Coronavirus: Germany is no longer a role model

Germany had hoped that a partial lockdown would be the best way to tackle the second wave of the coronavirus pandemic. But infection rates are still high and the number of people dying from COVID-19 is rising.

people walking past an electronic board reading Mund Nasen Schutz

An electronic board reminds people to wear the mandatory face masks in a shopping street in Dortmund

When coronavirus infection numbers started to rise exponentially, German states introduced restrictions in November. They were hoping this would pull rates of infection back down to an acceptable level. At the beginning of November, restaurants, cafes, and bars were ordered to shut down. Theaters, cinema, fitness studios, and many other similar businesses also had to close their doors.

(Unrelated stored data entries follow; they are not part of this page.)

(* ===== verification/HttpRouting.v ===== *)
(** Model of how the main controller obeys the reply of a routing service
    (src/controller.cpp, [httpCallRoutingComplete] and the instructions that it
    carries out), and of [ClientController::makeOutboundConnection]
    (src/client-controller.cpp). *)
From S2P Require Import Prelude CppString TextUtil Regex ClientController.

Open Scope string_scope.
Open Scope list_scope.

(** ** JSON *)

(** A JSON document; the digits of a real number do not matter. *)
Inductive json :=
  | JNull
  | JBool (b : bool)
  | JInteger (z : Z)
  | JReal
  | JString (s : string)
  | JArray (l : list json)
  | JObject (l : list (string * json)).

(** The jansson library: [json_loads(s, 0, &error)]. *)
Class Jansson := {
  json_loads : string -> option json;
}.

(** [json_object_get], which takes NULL and other values too. *)
Fixpoint member (k : string) (l : list (string * json)) : option json :=
  match l with
  | [] => None
  | (k', v) :: l' => if String.eqb k k' then Some v else member k l'
  end.
Definition json_object_get (j : option json) (k : string) : option json :=
  match j with Some (JObject l) => member k l | _ => None end.
Definition json_is_object (j : option json) : bool := match j with Some (JObject _) => true | _ => false end.
Definition json_is_number (j : json) : bool := match j with JInteger _ | JReal => true | _ => false end.
Definition json_integer_value (j : json) : Z := match j with JInteger z => z | _ => 0 end.
Definition json_string_value (j : option json) : option string := match j with Some (JString s) => Some s | _ => None end.
(** A boolean attribute, or its default. *)
Definition bool_or (b : bool) (j : option json) : bool := match j with Some (JBool b') => b' | _ => b end.
Definition string_or (s : string) (j : option json) : string := default s (json_string_value j).

(** ** Instructions *)

Inductive instruction :=
  | reject (status : Z) (reason : option string)
  | proxy (recordRoute followRedirects simultaneous : bool) (provisionalTimeout finalTimeout : string) (destinations : list string)
  | redirect (contacts : list string)
  | connect_uri (uri : string)
  | select_tag (tag : string).

(** An [int] that is passed as [unsigned int]. *)
Definition to_unsigned (z : Z) : Z := (z mod 2 ^ 32)%Z.

(** A string or an array of strings; [inl]: the text of the exception. *)
Definition BAD_ARRAY : string := "DrachtioController::processRoutingInstructions - invalid 'contact' array: must contain strings".
Fixpoint strings_of (l : list json) : string + list string :=
  match l with
  | [] => inr []
  | JString s :: l' => match strings_of l' with inl e => inl e | inr ss => inr (s :: ss) end
  | _ :: _ => inl BAD_ARRAY
  end.
Definition destinations_of (j : option json) : string + list string :=
  match j with
  | Some (JString s) => inr [s]
  | Some (JArray l) => strings_of l
  | _ => inr []
  end.
Definition contacts_of (j : option json) : string + list string :=
  match j with
  | Some (JString s) => inr [s]
  | Some (JArray l) => strings_of l
  | _ => inl "DrachtioController::processRoutingInstructions - invalid 'contact' attribute in redirect action: must be string or array"
  end.

Definition reject_of (data : option json) : string + instruction :=
  match json_object_get data "status" with
  | Some status =>
    if json_is_number status
    then inr (reject (to_unsigned (json_integer_value status)) (json_string_value (json_object_get data "reason")))
    else inl "'status' is missing or is not a number"
  | None => inl "'status' is missing or is not a number"
  end.
Definition proxy_of (data : option json) : string + instruction :=
  match destinations_of (json_object_get data "destination") with
  | inl e => inl e
  | inr destinations =>
    inr (proxy (bool_or false (json_object_get data "recordRoute")) (bool_or true (json_object_get data "followRedirects"))
           (bool_or false (json_object_get data "simultaneous")) (string_or "5s" (json_object_get data "provisionalTimeout"))
           (string_or "60s" (json_object_get data "finalTimeout")) destinations)
  end.
Definition redirect_of (data : option json) : string + instruction :=
  match contacts_of (json_object_get data "contact") with inl e => inl e | inr contacts => inr (redirect contacts) end.
Definition route_of (data : option json) : string + instruction :=
  match json_string_value (json_object_get data "uri") with
  | Some uri => inr (connect_uri uri)
  | None =>
    match json_string_value (json_object_get data "tag") with
    | Some tag => inr (select_tag tag)
    | None => inl "'uri' is missing or is not a string"
    end
  end.
Definition instruction_of (root : option json) : string + instruction :=
  match root with
  | None => inl "error parsing body as JSON"
  | Some _ =>
    if negb (json_is_object root) then inl "expected JSON object but got something else" else
    let data := json_object_get root "data" in
    match json_string_value (json_object_get root "action") with
    | None => inl "missing or invalid 'action' attribute"
    | Some action =>
      if negb (json_is_object data) then inl "missing 'data' object" else
      if String.eqb action "reject" then reject_of data else
      if String.eqb action "proxy" then proxy_of data else
      if String.eqb action "redirect" then redirect_of data else
      if String.eqb action "route" then route_of data else
      inl ("DrachtioController::processRoutingInstructions - invalid 'action' attribute value '" +:+ action +:+
           "': valid values are 'reject', 'proxy', 'redirect', and 'route'")
    end
  end.

(** ** Carrying them out *)

Definition responseReasons : list (Z * string) :=
  [(100, "Trying"); (180, "Ringing"); (181, "Call is Being Forwarded"); (182, "Queued"); (183, "Session in Progress");
   (199, "Early Dialog Terminated"); (200, "OK"); (202, "Accepted"); (204, "No Notification"); (300, "Multiple Choices");
   (301, "Moved Permanently"); (302, "Moved Temporarily"); (305, "Use Proxy"); (380, "Alternative Service");
   (400, "Bad Request"); (401, "Unauthorized"); (402, "Payment Required"); (403, "Forbidden"); (404, "Not Found");
   (405, "Method Not Allowed"); (406, "Not Acceptable"); (407, "Proxy Authentication Required"); (408, "Request Timeout");
   (409, "Conflict"); (410, "Gone"); (411, "Length Required"); (412, "Conditional Request Failed");
   (413, "Request Entity Too Large"); (414, "Request-URI Too Long"); (415, "Unsupported Media Type");
   (416, "Unsupported URI Scheme"); (417, "Unknown Resource-Priority"); (420, "Bad Extension"); (421, "Extension Required");
   (422, "Session Interval Too Small"); (423, "Interval Too Brief"); (424, "Bad Location Information");
   (428, "Use Identity Header"); (429, "Provide Referrer Identity"); (430, "Flow Failed"); (433, "Anonymity Disallowed");
   (436, "Bad Identity-Info"); (437, "Unsupported Certificate"); (438, "Invalid Identity Header");
   (439, "First Hop Lacks Outbound Support"); (470, "Consent Needed"); (480, "Temporarily Unavailable");
   (481, "Call Leg/Transaction Does Not Exist"); (482, "Loop Detected"); (483, "Too Many Hops"); (484, "Address Incomplete");
   (485, "Ambiguous"); (486, "Busy Here"); (487, "Request Terminated"); (488, "Not Acceptable Here"); (489, "Bad Event");
   (491, "Request Pending"); (493, "Undecipherable"); (494, "Security Agreement Required"); (500, "Server Internal Error");
   (501, "Not Implemented"); (502, "Bad Gateway"); (503, "Service Unavailable"); (504, "Server Timeout");
   (505, "Version Not Supported"); (513, "Message Too Large"); (580, "Precondition Failure"); (600, "Busy Everywhere");
   (603, "Decline"); (604, "Does Not Exist Anywhere"); (606, "Not Acceptable")]%Z.
Fixpoint reason_in (l : list (Z * string)) (status : Z) : option string :=
  match l with [] => None | (n, r) :: l' => if Z.eqb n status then Some r else reason_in l' status end.
Definition status_line (status : Z) (reason : option string) : string :=
  "SIP/2.0 " +:+ to_string status +:+ " " +:+
  match reason with Some r => r | None => default "" (reason_in responseReasons status) end.
Definition redirect_headers (contacts : list string) : string := join (String LF "") ((fun c => "Contact: " +:+ c) <$> contacts).

(** [^(.star):(\d+)(;transport=(tcp|tls))?]; the port and transport named by
    default are never used: [mr] always has five elements. *)
Definition outbound_regex : regex :=
  (RBegin · RGroup 1 (RStar (RChar is_dot)) · RChr ":" · RGroup 2 (RPlus (RChar is_digit)) ·
   ROpt (RGroup 3 (RLit ";transport=" · RGroup 4 (RLit "tcp" ∥ RLit "tls"))))%re.

(** What opens connections: [Client::async_connect] to the host and port, for
    a TLS client or not; [false]: resolving the host throws an exception. *)
Class OutboundConnections (W : Type) := {
  dep_async_connect : bool -> string -> string -> string -> M W bool;
}.

Section routing.
Context `{Jansson} {W : Type} `{!ControllerDeps W} `{!OutboundConnections W}.
Abbreviation CW := (M (ClientController * W)).

Definition makeOutboundConnection (transactionId host port transport : string) : CW bool :=
  dep (dep_async_connect (String.eqb transport "tls") transactionId host port).
(** [DrachtioController::makeOutboundConnection]; nothing happens when there
    is no port in the URI. *)
Definition connect_to (transactionId uri : string) : CW bool :=
  match regex_search uri outbound_regex with
  | Some mr => makeOutboundConnection transactionId (group 1 mr) (group 2 mr) (group 4 mr)
  | None => mret true
  end.

Definition processRejectInstruction (transactionId : string) (status : Z) (reason : option string) : CW unit :=
  _ ← dep (dep_respondToSipRequest "" transactionId (status_line status reason) "" ""); mret tt.
Definition processRedirectInstruction (transactionId : string) (contacts : list string) : CW unit :=
  _ ← dep (dep_respondToSipRequest "" transactionId "SIP/2.0 302 Moved" (redirect_headers contacts) ""); mret tt.

(** [false]: an exception. *)
Definition carry_out (transactionId : string) (i : instruction) : CW bool :=
  match i with
  | reject status reason => _ ← processRejectInstruction transactionId status reason; mret true
  | proxy recordRoute followRedirects simultaneous provisionalTimeout finalTimeout destinations =>
    _ ← dep (dep_proxyRequest "" transactionId recordRoute false followRedirects simultaneous provisionalTimeout finalTimeout
               destinations "");
    mret true
  | redirect contacts => _ ← processRedirectInstruction transactionId contacts; mret true
  | connect_uri uri => connect_to transactionId uri
  | select_tag tag => _ ← selectClientForTag transactionId tag; mret true
  end.
Definition httpCallRoutingComplete (transactionId : string) (response_code : Z) (body : string) : CW unit :=
  match instruction_of (json_loads body) with
  | inl _ => processRejectInstruction transactionId 500 None
  | inr i =>
    ok ← carry_out transactionId i;
    if (ok : bool) then mret tt else processRejectInstruction transactionId 500 None
  end.
End routing.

Retail outlets were allowed to stay open, as were schools and kindergartens. The idea was in essence to shut down large sections of the leisure sector while keeping much of the rest of the economy turning over. Work, yes. Play, no. As a result, Germany has become a stay-at-home country.

While most Christmas markets for which Germany is so famous will not be working their magic this year, some restaurant owners are doing what they can to bend the rules as much as possible. So, there are plenty of long lines in front of restaurants where"mulled wine to go" is the seemingly irresistible draw. Anything to keep business ticking over – and not be totally dependent on government loans and subsidies.

People milling around illuminated mulled wine stalls at Breitscheidplatz in Berlin

Stalls selling mulled wine have popped up on Berlin's streets

Tougher measures considered

In some towns and cities, such as Berlin, isolated Christmas stands have gone up. People get excited and gather around, seeking some warmth and comfort. But as the alcohol begins to take effect, social distancing is forgotten and people rub up against each other while standing in the long lines. Some guests refuse to "move on" even though it is actually against the law to stop and join others.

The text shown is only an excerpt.